Easy To Learn: Brief Presentation. EssUP provides a refreshing presentation approach using cards, and guidance sheets to provide a consistent yet simple explanation of the practices and the associated artifacts. The card metaphor leverages the popular success of CRC cards from OO RDD design and XP requirement Story cards making it easy to explain a practice and understand a practice. EssUP doesn't dictate a process rather it allows one to use the card metaphor to describe the process/practices you need. This goes a long way to making process tangible and visible. It also allows a process to use only those things which are really needed. EssUP introduces the process game, which in the spirit of the XP planning game allows the rapid construction and communication of the process appropriate for a project.

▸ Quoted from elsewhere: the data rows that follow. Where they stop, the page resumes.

(** C6: past the earlier gates and without a major bump, the schema diff
    is asked about the tag names of the predecessor and of the declared
    version, and the outcome is decided by its change list and
    [bumped_functional] alone: a [ValueError] when they disagree, success
    when they agree. *)
Theorem functional_bump_policy (major_bump_allowed : bool)
    (changes : list Change) :
  Version_gt cur_version version_behind = true ->
  bumped_major cur_version version_behind = false ->
  exists behind_tag ahead_tag,
    tag_name version_behind = Ok behind_tag
    /\ tag_name cur_version = Ok ahead_tag
    /\ (compare_bo4e_versions w behind_tag ahead_tag gh_token = Ok changes ->
        outcome (compare_work_tree_with_latest_version w gh_version gh_token
                   major_bump_allowed)
        = match changes, bumped_functional cur_version version_behind with
          | [], true => Raise (ValueError FunctionalBumpWithoutChanges)
          | _ :: _, false => Raise (ValueError ChangesWithoutFunctionalBump)
          | [], false | _ :: _, true => Ok tt
          end).
Proof.
  intros G B.
  destruct (get_last_version_before_parsed w cur_version t3 version_behind
              predecessor_located) as [tag P].
  pose proof (parsed_formats _ _ _ P) as Tb.
  pose proof (parsed_formats _ _ _ declared_parses) as Ta.
  eexists. eexists. split; [exact Tb|]. split; [exact Ta|]. intros D.
  rewrite (enforcer_after_gates w gh_version gh_token cur_version
             latest_version version_behind t1 t2 t3 major_bump_allowed)
    by assumption.
  rewrite G. unfold check_bump_policy, query.
  rewrite B, Tb, bind_lift_ok, Ta, bind_lift_ok, D, bind_ok.
  destruct changes as [|c cs], (bumped_functional cur_version version_behind);
    reflexivity.
Qed.
(** * Sparse variational Gaussian process (pyro.contrib.gp.models.svgp)

    A shallow embedding of [SparseVariationalGP]: its constructor and its
    three programs [model], [guide] and [forward], over

    - tensors as handles (storage location, shape, strides) into a heap of
      storages, so that sharing between a parameter and the tensor it was
      built from is visible;
    - a state-and-exception monad in which a raised exception keeps the
      state reached so far, as in Python;
    - the collaborators the class only calls (kernel, likelihood, Cholesky
      factorisation, site naming) behind an interface.

    Floating-point numbers are idealised as exact rationals. *)

From Stdlib Require Import QArith.
From stdpp Require Import gmap strings list.
(** * duckdb_spatial: geometry model, WKT reader, spheroid area and
      GDAL copy function

    A shallow embedding of
      - [WKTReader] (spatial/core/geometry/wkt_reader, appended to
        src/spatial/src/spatial/gdal/functions/st_write.cpp),
      - the GDAL copy function of that file ([Bind], [InitGlobal],
        [OGRFieldTypeFromLogicalType], [SetOgrFieldFromValue], [Sink]),
      - [TileEnvelopeFunction], and the area functions
        [GeodesicPolygon2DFunction], [PolygonArea] and [GeometryArea]
        (src/spatial/src/spatial/core/functions/scalar/st_tileenvelope.cpp),
    together with the geometry tree they build and the binary codec and
    bounding box the specification describes. *)

From Stdlib Require Import ZArith List Ascii String DecimalString Bool Lia Arith.
Import ListNotations.

Local Open Scope Z_scope.

(* ================================================================== *)
(** * Characters (the C locale predicates the reader uses)             *)
(* ================================================================== *)

Module Ctype.

Definition code (c : ascii) : Z := Z.of_nat (nat_of_ascii c).

Definition between (lo hi : Z) (c : ascii) : bool :=
  (lo <=? code c) && (code c <=? hi).

(** [std::isspace]: space, \t, \n, \v, \f, \r. *)
Definition isspace (c : ascii) : bool :=
  (code c =? 32) || between 9 13 c.

Definition isdigit (c : ascii) : bool := between 48 57 c.
Definition isupper (c : ascii) : bool := between 65 90 c.
Definition islower (c : ascii) : bool := between 97 122 c.
Definition isalpha (c : ascii) : bool := isupper c || islower c.

(** [std::isalnum]. *)
Definition isalnum (c : ascii) : bool := isalpha c || isdigit c.

(** [std::tolower]. *)
Definition tolower (c : ascii) : ascii :=
  if isupper c then ascii_of_nat (nat_of_ascii c + 32) else c.

End Ctype.

(* ================================================================== *)
(** * Doubles                                                          *)
(* ================================================================== *)

(** A [double] is its IEEE-754 binary64 bit pattern, an integer in
    [0, 2^64): sign bit 63, exponent bits 62..52, fraction bits 51..0. *)
Definition double := Z.

Module Double.

Definition is_double (d : double) : Prop := 0 <= d < 2 ^ 64.

Definition sign_bit : Z := 2 ^ 63.
Definition infinity : double := 2047 * 2 ^ 52.
Definition quiet_nan : double := 2047 * 2 ^ 52 + 2 ^ 51.

(** The literal [0] converted to [double]. *)
Definition zero : double := 0.

Definition with_sign (neg : bool) (d : double) : double :=
  if neg then d + sign_bit else d.

Definition magnitude (d : double) : Z := d mod sign_bit.
Definition is_nan (d : double) : bool := infinity <? magnitude d.

(** The real order on non-NaN doubles, read off the bit pattern
    (sign and magnitude); -0 and +0 compare equal. *)
Definition key (d : double) : Z :=
  if d <? sign_bit then magnitude d else - magnitude d.

(** [a < b] on doubles; false when either side is a NaN. *)
Definition ltb (a b : double) : bool :=
  negb (is_nan a) && negb (is_nan b) && (key a <? key b).

(** [std::min] and [std::max]. *)
Definition min (a b : double) : double := if ltb b a then b else a.
Definition max (a b : double) : double := if ltb a b then b else a.

(** ** Correctly rounded conversion of a decimal to binary64 *)

Definition round_half_even (n d : Z) : Z :=
  let q := n / d in
  let r := n mod d in
  if (d <? 2 * r) || ((d =? 2 * r) && Z.odd q) then q + 1 else q.

(** [n * 2^k / d], rounded to nearest, ties to even. *)
Definition scaled_round (n d k : Z) : Z :=
  if 0 <=? k then round_half_even (n * 2 ^ k) d
  else round_half_even n (d * 2 ^ (- k)).

(** [2^e * d <= n]. *)
Definition pow2_le (n d e : Z) : bool :=
  if 0 <=? e then d * 2 ^ e <=? n else d <=? n * 2 ^ (- e).

(** The binary64 nearest to the positive rational [n / d]. *)
Definition of_ratio (n d : Z) : double :=
  let e0 := Z.log2 n - Z.log2 d in
  let e := if pow2_le n d e0 then e0 else e0 - 1 in
  let bits :=
    if e <? -1022 then scaled_round n d 1074
    else (e + 1022) * 2 ^ 52 + scaled_round n d (52 - e) in
  Z.min bits infinity.

(** The binary64 nearest to [(-1)^neg * m * 10^e].  Values far outside
    the binary64 range are settled without building the power of ten. *)
Definition of_decimal (neg : bool) (m e : Z) : double :=
  with_sign neg
    (if m <=? 0 then 0
     else if 400 <? e then infinity
     else if e + (Z.log2 m + 1) / 3 + 1 <? -400 then 0
     else if 0 <=? e then of_ratio (m * 10 ^ e) 1
     else of_ratio m (10 ^ (- e))).

End Double.

(* ================================================================== *)
(** * fast_float::from_chars                                           *)
(* ================================================================== *)

(** The reader calls [duckdb_fast_float::from_chars<double>(cursor, end,
    data)], a vendored third-party routine that is not part of the
    repository's sources.  It is modelled from its contract: it reads the
    longest prefix of [cursor, end) that is a decimal floating literal
    (optional '-', digits with an optional '.', optional exponent), or
    "nan", "inf" and "infinity" in any letter case, stores the correctly
    rounded binary64 and returns the position after that prefix; when no
    such prefix exists it reports an error and the cursor is not moved.
    The result is [Some (value, rest)] or [None]. *)
Module fast_float.

Fixpoint span_digits (s : list ascii) : list ascii * list ascii :=
  match s with
  | c :: t =>
      if Ctype.isdigit c
      then let (ds, r) := span_digits t in (c :: ds, r)
      else ([], s)
  | [] => ([], [])
  end.

Definition digits_value (ds : list ascii) : Z :=
  fold_left (fun a c => 10 * a + (Ctype.code c - 48)) ds 0.

Definition strip_minus (s : list ascii) : bool * list ascii :=
  match s with
  | "-"%char :: t => (true, t)
  | _ => (false, s)
  end.

(** The sign of an exponent, if one is written. *)
Definition exponent_sign (s : list ascii) : bool * list ascii :=
  match s with
  | "-"%char :: u => (true, u)
  | "+"%char :: u => (false, u)
  | _ => (false, s)
  end.

(** The exponent part: [e] or [E], an optional sign and at least one
    digit; anything else leaves the position before the [e]. *)
Definition parse_exponent (s : list ascii) : Z * list ascii :=
  match s with
  | c :: t =>
      if Ascii.eqb (Ctype.tolower c) "e"%char then
        let (eneg, t1) := exponent_sign t in
        let (ed, t2) := span_digits t1 in
        match ed with
        | [] => (0, s)
        | _ => ((if eneg then - digits_value ed else digits_value ed), t2)
        end
      else (0, s)
  | [] => (0, s)
  end.

(** The digits after a decimal point, if there is one. *)
Definition fraction (s : list ascii) : list ascii * list ascii :=
  match s with
  | "."%char :: t => span_digits t
  | _ => ([], s)
  end.

Definition parse_number_string (s : list ascii) : option (double * list ascii) :=
  let (neg, s1) := strip_minus s in
  let (ip, s2) := span_digits s1 in
  let (fp, s3) := fraction s2 in
  match ip ++ fp with
  | [] => None
  | ds =>
      let (e, s4) := parse_exponent s3 in
      Some (Double.of_decimal neg (digits_value ds) (e - Z.of_nat (List.length fp)), s4)
  end.

(** [fastfloat_strncasecmp] against a lower-case word. *)
Fixpoint strncasecmp (s : list ascii) (word : list ascii) {struct word}
  : option (list ascii) :=
  match word with
  | [] => Some s
  | w :: word' =>
      match s with
      | c :: t => if Ascii.eqb (Ctype.tolower c) w then strncasecmp t word' else None
      | [] => None
      end
  end.

Definition is_nchar (c : ascii) : bool :=
  Ctype.isalnum c || Ascii.eqb c "_"%char.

Embracing Agility. As well as focusing on capturing the essence of the practices that were originally at the heart of the Unified Process (the process contains practices such as Use-Case Essentials and Architecture Essentials), Ivar has taken on board a lot of lessons from the agile community. This is most apparent in the inclusion of a Team Essentials practice that focuses on social engineering and the people focussed side of agile development processes. This is an aspect of software development that traditional process descriptions have either completely ignored or so tightly coupled to the technical practices that it is easy to overlook and limited in its impact.
These changes offer a level of agility not seen in the Unified Process space before and have led to the creation of an process description that can be used as is or serve as the basis for the creation of many other processes outside of UP. The proof of agility is in the resulting behaviour produced and not in the process description, but the Essential Unified Process certainly provides a set of practices that can help teams to become more agile.
Open and Extensible. In the past process descriptions sought to be comprehensive and self contained. Vendors and process organizations would provide pages and pages of description much of which duplicated concepts documented in books and papers. Unfortunately in many cases key original works were not even referenced, and worse many descriptions were of poor quality, misleading or even in some cases wrong. Keeping such a voluminous process current proved to be impossible!
EssUP focuses on the essence and provides references to the original foundation works of software community. Rather than providing pages and pages on Use Cases, or Architecture or Patterns it simply references the best papers, books in the field. This is done to explicitly avoid any attempt to appear as the authoritative prescriptive source and to make it clear that professionals have a body of knowledge which is essential to be able to carry out the practices of software development.
The simple card/guidance format and informal concept taxonomy make it much easier for others to contribute to the process. IJC has announced they are exploring the best way to create an Open EssUp community to allow others to share their practices.
Conclusion
The Essential Unified Process is much simpler, and much more flexible and extensible than previous expressions of UP. It presented with a lightweight and friendly approach which makes learning the process easy, some might say even fun. IJC have created an initial set of practices and are making them available as EssUp. IJC has announced that they are exploring the best way to create an Open EssUp community to allow others to share their practices. While the initial offering is a lightweight UP process, I see no reason why other non-UP processes be they safety critical or agile could not be described using this same essential concepts and approach.
Dave Thomas is cofounder and chairman of Bedarra Research Labs, Online-Learning.com, the Open Augment Consortium, and chairman of Xia Systems and managing director of Object Mentor. He is also the founding director of Agile Alliance. Dave was the founder and past CEO of Object Technology International (oti.com) creators of the Eclipse IDE Platform, IBM VisualAge for Smalltalk, for Java, and MicroEdition for embedded systems.